The former Chilean president, for whom it is the last day at the head of the High Commission after a four-year mandate, is thus keeping her promise to publish this highly anticipated document before her departure.

” Better late than never. It will be a decisive moment,” said Sophie Richardson, director of the NGO Human Rights Watch for China, believing that it will show “that no state is above the law”.

More than the content, it is the existence and the publication that are important in his eyes, because that will oblige the United Nations Human Rights Council to take up the case. “Not prosecuting is not an option,” she stressed.

On the other hand, China kept repeating all the bad things it thought of the document. At the UN in New York, Chinese Ambassador Zhang Jun reaffirmed on Wednesday “to be firmly opposed to the report”.

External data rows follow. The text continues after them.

(** [s.split('\n')]: never the empty list. *)
Fixpoint split_lines (s : string) : list string :=
  match s with
  | EmptyString => [EmptyString]
  | String c s' =>
      if Ascii.eqb c (ascii_of_nat 10) then EmptyString :: split_lines s'
      else match split_lines s' with
           | h :: t => String c h :: t
           | [] => [String c EmptyString]
           end
  end.

(** [s[:n]] *)
Fixpoint take (n : nat) (s : string) : string :=
  match n, s with
  | S n', String c s' => String c (take n' s')
  | _, _ => EmptyString
  end.

(** [str(n)] for a natural number. *)
Definition of_N (n : N) : string := NilZero.string_of_uint (N.to_uint n).
Definition of_nat (n : nat) : string := of_N (N.of_nat n).

(** Zero padding on the left up to [width] characters, as the
    [%02d]-like fields of [strftime] and of the [.2f] format do. *)
Definition zfill (width : nat) (s : string) : string :=
  String.concat "" (repeat "0" (width - String.length s)) ++ s.

(** [", ".join(l)] *)
Definition join (sep : string) (l : list string) : string := String.concat sep l.

End Str.

(** [format(x, '.2f')] *)
Definition format_2f (x : F64.float) : string :=
  match x with
  | S754_nan => "nan"
  | S754_infinity s => if s then "-inf" else "inf"
  | S754_zero s => (if s then "-" else "") ++ "0.00"
  | S754_finite s m e =>
      let k := F64.hundredths m e in
      (if s then "-" else "")
        ++ Str.of_N (Z.to_N (k / 100)) ++ "." ++ Str.zfill 2 (Str.of_N (Z.to_N (k mod 100)))
  end.

(** ** Calendar dates and timestamps *)

Record date : Type := Date { year : nat; month : nat; day : nat }.

Definition date_eqb (a b : date) : bool :=
  ((year a =? year b) && (month a =? month b) && (day a =? day b))%nat.

(** [a < b] on [datetime.date] *)
Definition date_ltb (a b : date) : bool :=
  ((year a <? year b)
   || ((year a =? year b)
       && ((month a <? month b) || ((month a =? month b) && (day a <? day b)))))%nat.

Definition is_leap (y : nat) : bool :=
  (((y mod 4 =? 0) && negb (y mod 100 =? 0)) || (y mod 400 =? 0))%nat.

Definition days_in_month (y m : nat) : nat :=
  match m with
  | 2 => if is_leap y then 29 else 28
  | 4 | 6 | 9 | 11 => 30
  | _ => 31
  end.

(** [d - timedelta(days=1)]; the day before [date.min] does not exist. *)
Definition date_minus_one_day (d : date) : result date :=
  match day d, month d, year d with
  | S (S d'), _, _ => Ok (Date (year d) (month d) (S d'))
  | _, S (S m'), _ => Ok (Date (year d) (S m') (days_in_month (year d) (S m')))
  | _, _, S (S y') => Ok (Date (S y') 12 31)
  | _, _, _ => Raise (Exception "OverflowError" "date value out of range")
  end.

(** A timestamp of the provider's index, by its wall-clock fields in the
    index's own time zone: [ts.date()] and [ts.strftime] read these. *)
Record Timestamp : Type := Stamp { ts_date : date; ts_hour : nat; ts_minute : nat }.

(** [ts.strftime('%Y-%m')], on the date of [ts]. *)
Definition strftime_Ym (d : date) : string :=
  Str.zfill 4 (Str.of_nat (year d)) ++ "-" ++ Str.zfill 2 (Str.of_nat (month d)).

(** [ts.strftime('%Y-%m-%d')] *)
Definition strftime_Ymd (ts : Timestamp) : string :=
  strftime_Ym (ts_date ts) ++ "-" ++ Str.zfill 2 (Str.of_nat (day (ts_date ts))).

(** [ts.strftime('%H:%M')] *)
Definition strftime_HM (ts : Timestamp) : string :=
  Str.zfill 2 (Str.of_nat (ts_hour ts)) ++ ":" ++ Str.zfill 2 (Str.of_nat (ts_minute ts)).

(** ** Price tables *)

(** One row of the provider's table; only the timestamp and the closing
    price are read by the application. *)
Record Bar : Type := mkBar { bar_ts : Timestamp; bar_close : F64.float }.

(** A [pandas.DataFrame] as the handlers see it: rows indexed by
    timestamps, with a ['Close'] column, with columns none of which is
    ['Close'], or with no column at all. *)
Inductive DataFrame : Type :=
| Frame (bars : list Bar)
| FrameNoClose (idx : list Timestamp)
| FrameNoColumns (idx : list Timestamp).

Module DF.

(** [data.index] *)
Definition index (data : DataFrame) : list Timestamp :=
  match data with
  | Frame bars => map bar_ts bars
  | FrameNoClose idx => idx
  | FrameNoColumns idx => idx
  end.

(** [data.empty]: no rows, or no columns. *)
Definition empty (data : DataFrame) : bool :=
  match data with
  | FrameNoColumns _ => true
  | _ => match index data with [] => true | _ => false end
  end.

(** [data[mask]] where the mask is computed row by row from the index. *)
Definition select (p : Timestamp -> bool) (data : DataFrame) : DataFrame :=
  match data with
  | Frame bars => Frame (List.filter (fun b => p (bar_ts b)) bars)
  | FrameNoClose idx => FrameNoClose (List.filter p idx)
  | FrameNoColumns idx => FrameNoColumns (List.filter p idx)
  end.

(** [l[-n:]] on rows: the last [n] of them, all when there are fewer. *)
Definition last_rows {A : Type} (n : nat) (l : list A) : list A :=
  skipn (length l - n) l.

(** [data.tail(n)] *)
Definition tail (n : nat) (data : DataFrame) : DataFrame :=
  match data with
  | Frame bars => Frame (last_rows n bars)
  | FrameNoClose idx => FrameNoClose (last_rows n idx)
  | FrameNoColumns idx => FrameNoColumns (last_rows n idx)
  end.

(** [data['Close']] *)
Definition Close (data : DataFrame) : result (list F64.float) :=
  match data with
  | Frame bars => Ok (map bar_close bars)
  | FrameNoClose _ | FrameNoColumns _ => Raise (Exception "KeyError" "'Close'")
  end.

(** [l[-1]] *)
Definition last_item {A : Type} (l : list A) : result A :=
  match List.last (map Some l) None with
  | Some x => Ok x
  | None => Raise (Exception "IndexError" "index out of bounds")
  end.

(** The order in which a contiguous array of doubles is added up by
    [ndarray.sum] (the pairwise summation of numpy's add reduction). *)

(** Fewer than 8 values: one accumulator that starts at [-0.0]. *)
Definition sum_few (a : list F64.float) : F64.float :=
  fold_left F64.add a (S754_zero true).

Definition acc8 : Type :=
  F64.float * F64.float * F64.float * F64.float
  * F64.float * F64.float * F64.float * F64.float.

(** The loop over the full blocks of 8 values behind the first one: value
    [i + j] goes to accumulator [j]. Returns the accumulators and the
    values left over, fewer than 8. *)
Fixpoint accumulate (r : acc8) (a : list F64.float) : acc8 * list F64.float :=
  match a with
  | x0 :: x1 :: x2 :: x3 :: x4 :: x5 :: x6 :: x7 :: rest =>
      let '(r0, r1, r2, r3, r4, r5, r6, r7) := r in
      accumulate (F64.add r0 x0, F64.add r1 x1, F64.add r2 x2, F64.add r3 x3,
                  F64.add r4 x4, F64.add r5 x5, F64.add r6 x6, F64.add r7 x7) rest
  | _ => (r, a)
  end.

(** From 8 values up to the block size: 8 accumulators over the full
    blocks of 8, combined as a tree, then the values left over one by
    one. *)
Definition sum_block (a : list F64.float) : F64.float :=
  match a with
  | x0 :: x1 :: x2 :: x3 :: x4 :: x5 :: x6 :: x7 :: rest =>
      let '((r0, r1, r2, r3, r4, r5, r6, r7), left_over) :=
        accumulate (x0, x1, x2, x3, x4, x5, x6, x7) rest in
      fold_left F64.add left_over
        (F64.add (F64.add (F64.add r0 r1) (F64.add r2 r3))
                 (F64.add (F64.add r4 r5) (F64.add r6 r7)))
  | _ => sum_few a
  end.

(** [PW_BLOCKSIZE] *)
Definition block_size : nat := 128.

(** Where an array of [n > block_size] values is cut in two: at half its
    length, rounded down to a multiple of 8. *)
Definition split_point (n : nat) : nat := n / 2 - (n / 2) mod 8.

(** The pairwise sum; each level of the recursion uses one unit of
    [fuel], and [length a] units are enough. *)
Fixpoint pairwise_sum (fuel : nat) (a : list F64.float) : F64.float :=
  let n := length a in
  if (n <? 8)%nat then sum_few a
  else if (n <=? block_size)%nat then sum_block a
  else
    match fuel with
    | O => sum_block a
    | S fuel' =>
        let n2 := split_point n in
        F64.add (pairwise_sum fuel' (firstn n2 a)) (pairwise_sum fuel' (skipn n2 a))
    end.

(** [values.sum()] on a contiguous array of doubles. *)
Definition sum (a : list F64.float) : F64.float := pairwise_sum (length a) a.

(** [series.mean()]: the NaN entries are replaced by [0.0], the values are
    added up in binary64 in the order of [sum], and the sum is divided by
    the number of entries that are not NaN; NaN when there is none. *)
Definition mean (closes : list F64.float) : F64.float :=
  let count := length (List.filter (fun x => negb (F64.is_nan x)) closes) in
  let filled :=
    map (fun x => if F64.is_nan x then S754_zero false else x) closes in
  match count with
  | O => S754_nan
  | _ => F64.div (sum filled) (F64.of_Z (Z.of_nat count))
  end.

End DF.

(** ** JSON objects *)

(** The values that the handlers put into their JSON objects. *)
Inductive json : Type :=
| JString (s : string)
| JInt (n : Z)
| JStrings (l : list string)
| JFloats (l : list F64.float).

Abbreviation dict := (gmap string json).

Definition error_dict (msg : string) : dict := {[ "error" := JString msg ]}.

Definition series_dict (ticker range : string) (labels : list string)
    (values : list F64.float) : dict :=
  {[ "ticker" := JString ticker;
     "range" := JString range;
     "labels" := JStrings labels;
     "values" := JFloats values;
     "count" := JInt (Z.of_nat (length values)) ]}.

(** ** The outside world *)

Record World : Type := mkWorld {
  (** [datetime.utcnow().date()] *)
  utc_today : date;
  (** [yf.Ticker(ticker).history(period=..., interval=...)] *)
  yf_history : string -> string -> string -> result DataFrame;
  (** [yf.Ticker(ticker).info] *)
  yf_info : string -> result (gmap string string);
}.

(** ** Market data adapter *)

(** [get_stock_data]: whatever the provider raises is printed and
    swallowed, and [None] is returned. *)
Definition get_stock_data (w : World) (ticker period interval : string)
  : option DataFrame :=
  match yf_history w ticker period interval with
  | Ok data => Some data
  | Raise _ => None
  end.

(** ** Series formatters *)

Local Open Scope result_scope.

(** The body of the [try] block of [format_daily_data]. *)
Definition format_daily_data_try (w : World) (ticker : string) : result dict :=
  match get_stock_data w ticker "1mo" "1d" with
  | None => Ok (error_dict "No data available")
  | Some data =>
      if DF.empty data then Ok (error_dict "No data available")
      else
        let today := utc_today w in
        let filtered := DF.select (fun ts => date_ltb (ts_date ts) today) data in
        if DF.empty filtered then Ok (error_dict "No historical data before today")
        else
          let recent := DF.tail 30 filtered in
          let labels := map strftime_Ymd (DF.index recent) in
          let! closes := DF.Close recent in
          let values := map F64.round2 closes in
          Ok (series_dict ticker "daily" labels values)
  end.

“The so-called Xinjiang problem is a totally fabricated and politically motivated lie” that is holding back China’s development, he said, accusing Mr.me Bachelet to “meddle in Chinese internal affairs”.

Also in New York, the spokesman for the UN chief, Stéphane Dujarric, indicated that Antonio Guterres had not read the report or participated in its drafting.

“He does not want to interfere in his work or influence him, whether it is Michelle Bachelet or any other person who will occupy this position”, declared Mr. Dujarric, in the face of press criticism on this publication of last minute of a reference document.

Genocide

The content of the report is a well-kept secret of which nothing has leaked for the moment and whose content and the terms chosen will be dissected.

The US government accuses Beijing of “genocide” in Xinjiang. In January, the French National Assembly, following in the footsteps of the representation of the United Kingdom, the Netherlands and even Canada, had also qualified as “genocide” the treatment of the Uyghurs by China.

Xinjiang and other provinces of China have been hit for several decades, and in particular from 2009 to 2014, by attacks attributed to Islamists or Uyghur separatists.

For several years now, the region has been the subject of intense surveillance: ubiquitous cameras, security gates in buildings, armed forces very visible in the streets, restrictions on the issuance of passports, etc.

Western studies, based on interpretations of official documents, testimonies of alleged victims and statistical extrapolations, accuse Beijing of having interned in “camps” at least a million people, mostly Uyghurs, of carrying out sterilizations and abortions “forced”, or to impose “forced labour”.

China denies these accusations. She refutes any idea of ​​”forced sterilization”, but concedes to apply in Xinjiang, as everywhere else in the country, her policy of limiting births, for a long time implemented with laxity in the region.

Beijing also presents the “camps” as “vocational training centers” intended to distance the inhabitants from religious extremism, and which would now be closed, because all the “students” would have “completed their training”.

intense pressure

Last week during his farewell press conference, Mme Bachelet admitted to facing intense pressure both from countries in favor of the publication of the report – including the United States – and from those opposed to it – in the first place the Chinese authorities.

At a Human Rights Council ceremony to mark the end of Chile’s former president’s term on Tuesday, British human rights ambassador Rita French and rights organizations were alarmed the report has not yet come out.

“It is essential for all of us that no state be exempted from careful and objective scrutiny of its human rights record, and that no state be allowed to stifle the independent voice of the High Commissioner,” said Mr.me English.